Somewhere along his spiritual journey, Asaph fell prey to a sickness of the soul that infects many people of faith. At some point in his ministry, for reasons clearly spelled out in Psalm 73, Asaph became jealous of wicked people – a hideously dark disease that, if the truth be told, has at times affected me as well. 

Has it ever affected you? Let’s find out. Check out Asaph’s astonishing admission to see if you can relate.

Asaph honestly acknowledged that “I almost lost my footing. My feet were slipping, and I was almost gone.” To which I say, Thank God for genuinely authentic people. People whose approach to life is, “What you see is what you get.” People who are poor performers. They cannot act. They will not pretend to be anything other than what they truly are. The kinds of spiritual leaders those in the “Millennial Generation” (see my previous post) crave.

Give Asaph credit; he knew that he was in spiritual peril, about to flush his faith. But why? What threw him into such a traumatic tailspin? Keep reading.

“For I envied the proud when I saw them prosper despite their wickedness.”

There it is. The heart of the matter. Asaph compared his life of strict spiritual discipline and denial to the wanton wickedness that the undisciplined pleasure-seekers surrounding him enjoyed. And to Asaph (not to sound clichéd about it), life seemed utterly unfair.

Was he right? You be the judge: “(The wicked) seem to live such painless lives; their bodies are so healthy and strong. They don’t have troubles like other people; they’re not plagued with problems like everyone else. They wear pride like a jeweled necklace and clothe themselves with cruelty.

“These fat cats have everything their hearts could ever wish for!

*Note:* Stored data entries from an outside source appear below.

(** * hotpdf: the [HotPdf] document class of [hotpdf/hotpdf.py]

    A shallow embedding of the query surface of [HotPdf] (range and
    coordinate checks, [load], [find_text], [extract_text],
    [extract_page_text], [extract_spans], [extract_spans_text]) together
    with the properties the specification states about it.

    Python integers are [Z]; strings are [string]; a raised exception is
    the [Raise] branch of [result]; a [dict] is an association list in
    insertion order with unique keys. *)

From Stdlib Require Import ZArith List String Ascii Bool Lia Permutation Sorted.
Import ListNotations.
Open Scope string_scope.
Open Scope list_scope.
Open Scope Z_scope.

(** ** Exceptions *)

Inductive exn : Type :=
| ValueError (msg : string)
| FileNotFoundError (msg : string)
| KeyError (key : string)
| IndexError
| EmptyInputError
| BackendError (tag : string).

Inductive result (A : Type) : Type :=
| Ok (a : A)
| Raise (e : exn).

Arguments Ok {A} a.
Arguments Raise {A} e.

Definition bind {A B} (m : result A) (k : A -> result B) : result B :=
  match m with
  | Ok a => k a
  | Raise e => Raise e
  end.

Notation "x <- m ;; k" := (bind m (fun x => k))
  (at level 61, m at next level, right associativity).
Notation "m ;;; k" := (bind m (fun _ => k))
  (at level 61, right associativity).

Definition fmap {A B} (f : A -> B) (m : result A) : result B :=
  x <- m ;; Ok (f x).

(** A [for] loop whose body may raise and which updates one local. *)
Fixpoint foldM {A S} (body : S -> A -> result S) (l : list A) (s : S)
  : result S :=
  match l with
  | [] => Ok s
  | a :: l' => s' <- body s a ;; foldM body l' s'
  end.

(** A [for] loop run for its checks only. *)
Definition for_each {A} (body : A -> result unit) (l : list A) : result unit :=
  foldM (fun _ a => body a) l tt.

(** ** Python containers *)

Definition len {A} (l : list A) : Z := Z.of_nat (List.length l).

They scoff and speak only evil; in their pride they seek to crush others. They boast against the very heavens, and their words strut throughout the earth… Look at these wicked people – enjoying a life of ease while their riches multiply.”

Except that he was wrong; dead wrong. Perceptions may be reality, but not in this case. Asaph’s view of  “the wicked” was skewed from the start, something he thankfully came to realize before it was too late.

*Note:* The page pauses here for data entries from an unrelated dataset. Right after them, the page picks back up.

(* ===== verification/Url.v ===== *)
(** * Url: Node's legacy [url.parse] and http-proxy's [urlJoin]

    http-proxy parses the proxy target ([BACKEND_URL]) with [url.parse],
    takes [url.parse(req.url).path] as the outgoing path of every proxied
    request and joins the two with [common.urlJoin].  These are library
    functions the server calls, translated from their sources (Node's
    [lib/url.js], http-proxy's [lib/http-proxy/common.js]) on strings of
    8-bit characters: the trimming of code points below 33 and U+00A0,
    the protocol (lower-cased, but tested raw against
    [slashedProtocol]), the [URIError] of [decodeURIComponent] on the user
    information, the hostname checks after [parseHost] (the cut of
    [getHostname] at a [:], [/], backslash, [#] or [?] with the rest moved
    into the path, the empty hostname beyond [hostnameMaxLen] (255),
    lower-casing, IPv6 literals in brackets) and the [ERR_INVALID_URL]
    thrown when the hostname holds one of [forbiddenHostChars] (or of
    its IPv6 variant).  [parse] returns [None] where [url.parse] throws.
    The IDNA conversion [toASCII] is taken as the identity, which it is on
    a hostname of ASCII letters, digits, [.] and [-] with no label
    starting with [xn--] (the hostnames the theorems assume); the
    punycoding of other hostnames and the [xn--] label checks are not
    modelled. *)
From stdpp Require Import base list gmap strings.
From Stdlib Require Import Ascii String.
From S2P Require Import Prelude Uri.
Open Scope string_scope.

Module NodeUrl.

(** Whitespace as the trimming loop of [url.parse] sees it: a code
    below 33 or the no-break space U+00A0 (U+FEFF is not a byte). *)
Definition is_trim_ws (c : ascii) : bool := (nat_of_ascii c <? 33)%nat || (nat_of_ascii c =? 160)%nat.

(** JavaScript's [\s] on ASCII. *)
Definition is_js_space (c : ascii) : bool :=
let n := nat_of_ascii c in ((9 <=? n) && (n <=? 13))%nat || (n =? 32)%nat.

Fixpoint drop_ws (s : string) : string :=
match s with
| EmptyString => EmptyString
| String c t => if is_trim_ws c then drop_ws t else s
end.

Fixpoint rev_str (s : string) (acc : string) : string :=
match s with
| EmptyString => acc
| String c t => rev_str t (String c acc)
end.

Definition trim (s : string) : string :=
rev_str (drop_ws (rev_str (drop_ws s) EmptyString)) EmptyString.

(** The first loop of [Url.prototype.parse]: backslashes before the first
  [?] or [#] become slashes; [hasHash] records a [#] anywhere, [hasAt] an
  [@] before the first [?] or [#]. *)
Fixpoint pre_scan (split : bool) (s : string) : string * bool * bool :=
match s with
| EmptyString => (EmptyString, false, false)
| String c t =>
    if split then
      let '(r, hh, ha) := pre_scan true t in (String c r, hh || Ascii.eqb c "#", ha)
    else if Ascii.eqb c "@" then
      let '(r, hh, ha) := pre_scan false t in (String c r, hh, true)
    else if Ascii.eqb c "#" then
      let '(r, hh, ha) := pre_scan true t in (String c r, true, ha)
    else if Ascii.eqb c "?" then
      let '(r, hh, ha) := pre_scan true t in (String c r, hh, ha)
    else if Ascii.eqb c "\" then
      let '(r, hh, ha) := pre_scan false t in (String "/" r, hh, ha)
    else
      let '(r, hh, ha) := pre_scan false t in (String c r, hh, ha)
end.

Definition no_space (s : string) : bool := str_forall (fun c => negb (is_js_space c)) s.

(** [simplePathPattern]: one or two leading slashes not followed by a
  third, then no whitespace up to the optional search, and none in it. *)
Definition simple_path (s : string) : bool :=
starts_with "/" s && negb (starts_with "///" s) && no_space s.

(** [protocolPattern = /^[a-z0-9.+-]+:/i]: the protocol with its colon,
  and what follows. *)
Definition proto_char (c : ascii) : bool :=
let n := nat_of_ascii (lower_ascii c) in
((97 <=? n) && (n <=? 122))%nat || ((48 <=? n) && (n <=? 57))%nat
|| Ascii.eqb c "." || Ascii.eqb c "+" || Ascii.eqb c "-".

Fixpoint proto_go (s : string) : option (string * string) :=
match s with
| EmptyString => None
| String c t =>
    if Ascii.eqb c ":" then Some (String ":" EmptyString, t)
    else if proto_char c then
      match proto_go t with
      | Some (p, r) => Some (String c p, r)
      | None => None
      end
    else None
end.

Definition split_protocol (s : string) : option (string * string) :=
match s with
| String ":" _ => None
| _ => proto_go s
end.

(** [hostPattern = /^\/\/[^@/]+@[^@/]+/] *)
Definition host_pattern_after_at (s : string) : bool :=
match s with
| String c _ => negb (Ascii.eqb c "@" || Ascii.eqb c "/")
| EmptyString => false
end.

Fixpoint host_pattern_go (seen : bool) (s : string) : bool :=
match s with
| EmptyString => false
| String c t =>
    if Ascii.eqb c "@" then seen && host_pattern_after_at t
    else if Ascii.eqb c "/" then false
    else host_pattern_go true t
end.

Definition host_pattern (s : string) : bool :=
match s with
| String "/" (String "/" t) => host_pattern_go false t
| _ => false
end.

Definition slashed_protocol (p : string) : bool :=
String.eqb p "http:" || String.eqb p "https:" || String.eqb p "ftp:"
|| String.eqb p "gopher:" || String.eqb p "file:" || String.eqb p "ws:" || String.eqb p "wss:".

Definition hostless_protocol (p : string) : bool :=
String.eqb p "javascript:" || String.eqb p "javascript".

(** Characters that end the host part ([/], [?], [#]), and characters that
  never belong to a hostname. *)
Definition host_ending (c : ascii) : bool :=
Ascii.eqb c "#" || Ascii.eqb c "/" || Ascii.eqb c "?".

Definition non_host_char (c : ascii) : bool :=
existsb (Ascii.eqb c)
  ([ascii_of_nat 9; ascii_of_nat 10; ascii_of_nat 13; " "; ascii_of_nat 34; "%"; "'"; ";";
    "<"; ">"; "\"; "^"; "`"; "{"; "|"; "}"])%char.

Sure, Asaph’s life wasn’t the bed of roses he might have hoped for or expected when he chose to follow God. He lamented (a polite word for whined), “Did I keep my heart pure for nothing? Did I keep myself innocent for no reason? I get nothing but trouble all day long; every morning brings me pain.” Sound like anyone you know?

Fact is, life can be tough, very tough. Tough for the righteous. And tough for the wicked, no matter how hardy they might party in order to try to dull their pain with their pleasure. But in the end, it’s all just a mirage.

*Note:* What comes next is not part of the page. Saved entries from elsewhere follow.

(** The requires-port package: is [port] other than the protocol's default? *)
Definition port_required (port : string) (protocol : string) : bool :=
  let n := port_number port in
  let proto := fst (split_first ":" protocol) in
  if (n =? 0)%nat then false
  else if String.eqb proto "http" || String.eqb proto "ws" then negb (n =? 80)%nat
  else if String.eqb proto "https" || String.eqb proto "wss" then negb (n =? 443)%nat
  else if String.eqb proto "ftp" then negb (n =? 21)%nat
  else if String.eqb proto "gopher" then negb (n =? 70)%nat
  else if String.eqb proto "file" then false
  else true.

(** [isSSL = /^https|wss/] *)
Definition is_ssl (protocol : string) : bool := starts_with "https" protocol || contains "wss" protocol.

(** [common.setupOutgoing].  A target without protocol or host makes
    http-proxy throw ([protocol.split] on [undefined], or an invalid
    [host] header), and so does a target or request URL on which
    [url.parse] throws; the middleware catches the error and passes it to
    [next]. *)
Definition setup_outgoing (o : proxy_options) (req : request) : option outgoing :=
  match NodeUrl.parse (po_target o), NodeUrl.parse (req_url req) with
  | Some t, Some ru =>
  match NodeUrl.u_protocol t, NodeUrl.u_hostname t, NodeUrl.u_host t with
  | Some proto, Some hostname, Some host =>
      let port := match NodeUrl.u_port t with
                  | Some p => p
                  | None => if is_ssl proto then "443" else "80"
                  end in
      let hs := req_headers req in
      let hs := match hs !! "connection" with
                | Some c => if has_upgrade_token c then hs else <["connection" := "close"]> hs
                | None => <["connection" := "close"]> hs
                end in
      let target_path := default "" (NodeUrl.u_path t) in
      let outgoing_path := default "" (NodeUrl.u_path ru) in
      let path := HttpProxyCommon.url_join target_path outgoing_path in
      let hs := if po_change_origin o
                then <["host" := if port_required port proto && negb (has_char ":" host)
                                 then host ++ ":" ++ port else host]> hs
                else hs in
      Some (mk_outgoing (req_method req) proto hostname port path hs (req_body req))
  | _, _, _ => None
  end
  | _, _ => None
  end.

(** [(target.protocol === 'https:' ? https : http).request(outgoing)] in
    the [stream] pass: [new ClientRequest] throws [ERR_INVALID_PROTOCOL]
    unless the protocol is the one of the module's agent, so only [http:]
    and [https:] targets are ever contacted. *)
Definition protocol_accepted (proto : string) : bool :=
  String.eqb proto "http:" || String.eqb proto "https:".

(** The request http-proxy sends, or [None] when building or sending it
    throws. *)
Definition outgoing_request (o : proxy_options) (req : request) : option outgoing :=
  match setup_outgoing o req with
  | Some out => if protocol_accepted (out_protocol out) then Some out else None
  | None => None
  end.

(** [web-outgoing.removeChunked] and [setConnection] on the upstream's
    headers, then [writeHeaders]/[writeStatusCode]: the response the
    client receives (the body is piped through). *)
Definition relay (req : request) (status : nat) (hs : gmap string string) (body : string) : response :=
  let hs := if bool_decide (req_version req = HTTP_1_0) then delete "transfer-encoding" hs else hs in
  let conn := req_headers req !! "connection" in
  let hs :=
    if bool_decide (req_version req = HTTP_1_0) then <["connection" := js_or conn "close"]> hs
    else if negb (bool_decide (req_version req = HTTP_2_0)) && String.eqb (js_or (hs !! "connection") "") ""
    then <["connection" := js_or conn "keep-alive"]> hs
    else hs in
  mk_response status hs body.

(** The status of the default error handler ([getStatusCode] in version 3). *)
Definition error_status (code : string) : nat :=
  if contains "HPE_INVALID" code then 502
  else if String.eqb code "ECONNRESET" || String.eqb code "ENOTFOUND"
          || String.eqb code "ECONNREFUSED" || String.eqb code "ETIMEDOUT" then 504
  else 500.

(** Version 3 passes host and url through [sanitize], which
    percent-encodes [<] and [>]. *)
Fixpoint sanitize (s : string) : string :=
  match s with
  | EmptyString => EmptyString
  | String c t =>
      (if Ascii.eqb c "<" then "%3C" else if Ascii.eqb c ">" then "%3E" else String c EmptyString)
      ++ sanitize t
  end.

(** The default error handler: [res.writeHead(status)] then
    [res.end(`Error occured while trying to proxy: ${host}${req.url}`)]
    (spelled [occurred] from version 3 on),
    with the request's own (unrewritten) host header and its rewritten url. *)
Definition error_response (ver : hpm_version) (code : string) (req : request) : response :=
  let host := req_headers req !! "host" in
  let text := match ver with
              | HPM_v2 => default "undefined" host ++ req_url req
              | HPM_v3 => sanitize (default "" host) ++ sanitize (req_url req)
              end in
  let prefix := match ver with
                | HPM_v2 => "Error occured while trying to proxy: "
                | HPM_v3 => "Error occurred while trying to proxy: "
                end in
  mk_response (error_status code) ∅ (prefix ++ text).

Section ProxyMiddleware.
Context `{Upstream}.

(** The middleware returned by [createProxyMiddleware(o)]: with no
    context filter every request it sees is proxied. *)
Definition proxy_middleware (ver : hpm_version) (o : proxy_options) : middleware :=
  fun req =>
    let req := prepare_request ver o req in
    let req := delete_length req in
    match outgoing_request o req with
    | None => NextError 500 ∅ ∅
    | Some out =>
        match upstream_fetch out with
        | Reply st hs body => Respond (relay req st hs body)
        | Failure code => Respond (error_response ver code req)
        end
    end.
End ProxyMiddleware.

(** ** The contract of the spec *)

Module ProxySpec.
(** Section 4.1: the forwarded path is the request path with the prefix
    removed, query string unchanged; the request goes to the upstream
    origin with method, headers (host rewritten) and body; the
    upstream's answer is relayed unmodified. *)
Definition forwarded_path (prefix url : string) : option string := strip_prefix prefix url.

(** [U + p] as an HTTP request target: an origin-form target starts with
    [/], so an empty or query-only remainder is requested at [/]. *)
Definition request_target (p : string) : string :=
  if starts_with "/" p then p else String "/" p.

Record forwarded := mk_forwarded {
  f_method : method;
  f_path : string;
  f_host : string;
  f_body : string
}.

Definition forward (origin_host prefix : string) (req : request) : option forwarded :=
  option_map (fun p => mk_forwarded (req_method req) p origin_host (req_body req))
             (forwarded_path prefix (req_original_url req)).
End ProxySpec.

(** A remainder after the [/api] prefix that reaches the upstream
    verbatim: a legal target without [@], backslash or a no-break space
    (which [url.parse] trims), [//], ["http:/"] or
    ["https:/"] in its path, and, when it does not start with [/] (so
    [url.parse] takes its slow path), nothing the autoEscape table
    rewrites. *)
Definition plain_rest (r : string) : bool :=
  let pn := pathname r in
  target_chars_ok r && str_forall NodeUrl.not_ws r && str_forall NodeUrl.no_at_bs pn && negb (contains "//" pn)
  && negb (contains "http:/" pn) && negb (contains "https:/" pn)
  && match r with
     | EmptyString => true
     | String c _ => Ascii.eqb c "/" || (Ascii.eqb c "?" && NodeUrl.escape_free r)
     end.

As Asaph clearly came to see.

Upon reflection, Asaph arrived at four profoundly insightful conclusions:

(1) Had Asaph given in to his envy of the wicked, and flushed his faith in the process, he would have let a lot of people down. People were watching him, just like people are watching us. Fact is, we don’t go down alone; we invariably take a lot of people down with us – people who trust us, look up to us, respect us. That was a price Asaph was not willing to pay.

(2) Payday will come some day. Sure, the “wicked” may be having the time of their lives now… for a little while. But the “passing pleasures of sin” do pass. And that’s the point. And when they do, the wicked are left holding a handful of nothing, except for a bunch of fading memories, and the crushing consequences of their foolish choices.

(3) The wicked reduce themselves to living like beasts, governed only by their carnal cravings and animal appetites. Gone is their dignity, sacrificed on the altars of their depravity. Lost is their self-respect, forfeited by their disrespect of the God who made them.

(4) (And most significantly…) If Asaph turned his back on God, he would be letting Him down — the One, the only One, who never would and never could let him down. Nothing was worth that, for Asaph or for us.

As Asaph so correctly concluded, “It is good for me to draw near to God.” Yes it is, Asaph. And you know what? It is good for us to do the same.